Immobili non produttivi di reddito fondiario (art. 43 TUIR): - immobili relativi ad imprese commerciali - immobili che costituiscono beni strumentali per l’esercizio di arti e professioni.
Soggetti passivi IRES (art. 73 TUIR): a) le società per azioni e in accomandita per azioni, le società a responsabilità limitata, le società cooperative e le società di mutua assicurazione, nonché le società europee di cui al regolamento (CE) n. 2157/2001 e le società cooperative europee di cui al regolamento (CE) n. 1435/2003 residenti nel territorio dello Stato; b) gli enti pubblici e privati diversi dalle società, nonché i trust, residenti nel territorio dello Stato, che hanno per oggetto esclusivo o principale l’esercizio di attività commerciali; c) gli enti pubblici e privati diversi dalle società, nonché i trust, residenti nel territorio dello Stato, che non hanno per oggetto esclusivo o principale l’esercizio di attività commerciali; d) le società e gli enti di ogni tipo, compresi i trust, con o senza personalità giuridica, non residenti nel territorio dello Stato.
Comodato e locazione
Il comodato è disciplinato dagli artt. da 1803 a 1812 del codice civile. Il comodato è il contratto mediante il quale una parte (comodante) consegna ad un’altra (comodataria) una cosa mobile o un immobile affinché se ne serva per un tempo o per un uso determinato con l’obbligo di restituire la medesima cosa ricevuta. La restituzione deve avvenire alla scadenza del termine convenuto ovvero dell’uso determinato; tuttavia, se sopravviene un urgente ed imprevedibile bisogno del comodante, questi può esigerne la restituzione immediata. Se nel comodato non è stato stabilito un termine né questo risulta dall’uso determinato, il comodatario deve restituire il bene non appena il comodante lo richiede. Il “comodato è essenzialmente gratuito”, in quanto, se vi fosse un pagamento in denaro, ci troveremmo di fronte ad un altro tipo di contratto e cioè alla locazione. Esiste tuttavia il comodato oneroso, che si verifica allorquando chi riceve in comodato il bene si obbliga ad adempiere ad una prestazione che, tuttavia, non assurge a corrispettivo del godimento. Esempio: la concessione in comodato della propria villa per il periodo estivo, in cambio della semina dell’erba in giardino, e della cura delle siepi. La Cassazione ha qualificato come oneroso un comodato che prevedeva, da parte del comodatario, il pagamento di una somma periodica idonea al solo rimborso delle spese (Cass. 2001, n. 3021). In alcuni casi è possibile che il contratto di comodato preveda un risarcimento per le spese vive della cosa: caso frequente è che il condominio negli immobili sia a totale carico del comodatario (colui che ha ricevuto la cosa). Il comodatario non può concedere a terzi il godimento della cosa senza il consenso del comodante.
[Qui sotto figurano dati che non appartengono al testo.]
(* ===== verification/HttpHeaders.v ===== *)
(** * HTTP/1: header fields

    [HeaderPair] of [galay-http/protoc/http_header.{h,cc}]: the fields of a message, in an array of
    fifteen common names and a map of the others, and the map of names without case it implements. *)

From Stdlib Require Import ZArith Lia.
From stdpp Require Import base list gmap strings.
From S2P Require Import Prelude HttpBase.

Open Scope Z_scope.

(** [NotCommon] is [None]. *)
Inductive CommonHeaderIndex : Type :=
| Host | ContentLength | ContentType | UserAgent | Accept | AcceptEncoding | Connection | CacheControl
| Cookie | Authorization | IfModifiedSince | IfNoneMatch | Referer | AcceptLanguage | Range.

Definition common_headers : list CommonHeaderIndex :=
  [Host; ContentLength; ContentType; UserAgent; Accept; AcceptEncoding; Connection; CacheControl;
   Cookie; Authorization; IfModifiedSince; IfNoneMatch; Referer; AcceptLanguage; Range].

#[export] Instance CommonHeaderIndex_eq_dec : EqDecision CommonHeaderIndex.
Proof. solve_decision. Defined.

Definition common_index (i : CommonHeaderIndex) : nat :=
  match i with
  | Host => 0 | ContentLength => 1 | ContentType => 2 | UserAgent => 3 | Accept => 4
  | AcceptEncoding => 5 | Connection => 6 | CacheControl => 7 | Cookie => 8 | Authorization => 9
  | IfModifiedSince => 10 | IfNoneMatch => 11 | Referer => 12 | AcceptLanguage => 13 | Range => 14
  end%nat.

#[export] Instance CommonHeaderIndex_countable : Countable CommonHeaderIndex.
Proof. refine (inj_countable common_index (fun n => common_headers !! n) _). by intros []. Defined.

Definition getCommonHeaderName (idx : CommonHeaderIndex) : bytes :=
  match idx with
  | Host => bs "host" | ContentLength => bs "content-length" | ContentType => bs "content-type"
  | UserAgent => bs "user-agent" | Accept => bs "accept" | AcceptEncoding => bs "accept-encoding"
  | Connection => bs "connection" | CacheControl => bs "cache-control" | Cookie => bs "cookie"
  | Authorization => bs "authorization" | IfModifiedSince => bs "if-modified-since"
  | IfNoneMatch => bs "if-none-match" | Referer => bs "referer" | AcceptLanguage => bs "accept-language"
  | Range => bs "range"
  end.

(** One comparison of the switch: the length, then the octets. *)
Definition is_name (key : bytes) (len : Z) (idx : CommonHeaderIndex) (otherwise : option CommonHeaderIndex) :
    option CommonHeaderIndex :=
  if (blen key =? len) && bool_decide (key = getCommonHeaderName idx) then Some idx else otherwise.

Definition matchCommonHeader (key : bytes) : option CommonHeaderIndex :=
  if (blen key <? 4) || (19 <? blen key) then None
  else
    match key with
    | Byte.x68 :: _ => is_name key 4 Host None
    | Byte.x63 :: _ =>
        is_name key 14 ContentLength (is_name key 12 ContentType (is_name key 10 Connection
          (is_name key 13 CacheControl (is_name key 6 Cookie None))))
    | Byte.x75 :: _ => is_name key 10 UserAgent None
    | Byte.x61 :: _ =>
        is_name key 6 Accept (is_name key 15 AcceptEncoding (is_name key 15 AcceptLanguage
          (is_name key 13 Authorization None)))
    | Byte.x69 :: _ => is_name key 17 IfModifiedSince (is_name key 13 IfNoneMatch None)
    | Byte.x72 :: _ => is_name key 7 Referer (is_name key 5 Range None)
    | _ => None
    end.

Inductive Mode : Type := ServerSide | ClientSide.

#[export] Instance Mode_eq_dec : EqDecision Mode.
Proof. solve_decision. Defined.

(** An entry of the array is there when its bit is set. *)
Record HeaderPair : Type := mkHeaderPair {
  m_commonHeaders : gmap CommonHeaderIndex bytes;
  m_pairs : gmap bytes bytes;
  m_mode : Mode
}.

Definition new_headers (mode : Mode) : HeaderPair := mkHeaderPair ∅ ∅ mode.

Definition set_common (c : gmap CommonHeaderIndex bytes) (h : HeaderPair) : HeaderPair :=
  mkHeaderPair c (m_pairs h) (m_mode h).
Definition set_pairs (p : gmap bytes bytes) (h : HeaderPair) : HeaderPair :=
  mkHeaderPair (m_commonHeaders h) p (m_mode h).

(** ** Names *)

Definition lowered (key : bytes) : bytes := if hasUpperAscii key then toLowerAscii key else key.

Fixpoint canonical (word_start : bool) (key : bytes) : bytes :=
  match key with
  | [] => []
  | ch :: key =>
      let ch := if word_start then toUpperAsciiChar ch else toLowerAsciiChar ch in
      ch :: canonical (bool_decide (ch = z2b 45)) key
  end.

Definition toCanonicalHeaderKey (key : bytes) : bytes := canonical true key.

Definition normalizeKey (mode : Mode) (key : bytes) : bytes :=
  match mode with ServerSide => lowered key | ClientSide => toCanonicalHeaderKey key end.

Definition normalizeHeaderKeyChar (ch : byte) (mode : Mode) : byte :=
  match mode with ServerSide => toLowerAsciiChar ch | ClientSide => ch end.

(** ** Operations *)

Definition findHeaderPairIter (mode : Mode) (headers : gmap bytes bytes) (key : bytes) : option (bytes * bytes) :=
  match headers !! key with
  | Some v => Some (key, v)
  | None =>
      match mode with
      | ServerSide =>
          if negb (hasUpperAscii key) then None
          else let normalized := toLowerAscii key in pair normalized <$> headers !! normalized
      | ClientSide =>
          let normalized := toCanonicalHeaderKey key in
          if bool_decide (normalized = key) then None else pair normalized <$> headers !! normalized
      end
  end.

(** [matchCommonHeader] where the mode has the array. *)
Definition common_of (mode : Mode) (normalized : bytes) : option CommonHeaderIndex :=
  match mode with ServerSide => matchCommonHeader normalized | ClientSide => None end.

Definition hasCommonHeader (idx : CommonHeaderIndex) (h : HeaderPair) : bool :=
  bool_decide (is_Some (m_commonHeaders h !! idx)).

Definition getCommonHeader (idx : CommonHeaderIndex) (h : HeaderPair) : bytes :=
  default [] (m_commonHeaders h !! idx).

(** [a += ", "; a += b] *)
Definition joined (a b : bytes) : bytes := a ++ bs ", " ++ b.

Definition setCommonHeader (idx : CommonHeaderIndex) (value : bytes) (h : HeaderPair) : HeaderPair :=
  match m_commonHeaders h !! idx with
  | Some old => set_common (<[idx := joined old value]> (m_commonHeaders h)) h
  | None => set_common (<[idx := value]> (m_commonHeaders h)) h
  end.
La locazione è il contratto con il quale una parte, detta locatore, si obbliga a fare utilizzare a un altro soggetto (conduttore o locatario) una cosa per un dato tempo, in cambio di un determinato corrispettivo (pigione). Il contratto di locazione può essere a tempo determinato o senza determinazione di tempo (in quest’ultimo caso una delle parti può recedere dal contratto quando vuole, dandone disdetta con un congruo preavviso). La durata del contratto è fissata dalle parti: non può essere inferiore a una giornata ma neanche superiore a trent’anni. Il contratto di locazione ultranovennale deve essere trascritto. Salvo patto contrario il conduttore ha la possibilità di sublocare il bene, ma non può cedere il contratto.
Le misure sopra descritte sono state determinate dal decreto legge n. 201 del 2011 che ha reso incompatibile le disposizioni contenute nell’art. 8, commi da 5 a 7 del decreto legislativo n. 23 del 2011. Quest’ultimo prevedeva la medesima aliquota base (0,76%), anch’essa modificabile, in aumento ovvero in diminuzione, sino a 0,3 punti percentuali. Per gli immobili locati, però, l’aliquota base era ridotta alla metà e la leva fiscale era limitata a 0,2 punti percentuali. Inoltre, per gli immobili relativi ad imprese commerciali e per quelli che costituiscono beni strumentali per l’esercizio di arti e professioni nonché per gli immobili posseduti dai soggetti passivi IRES l’aliquota base poteva essere ridotta fino alla metà anche limitatamente a determinate categorie di immobili.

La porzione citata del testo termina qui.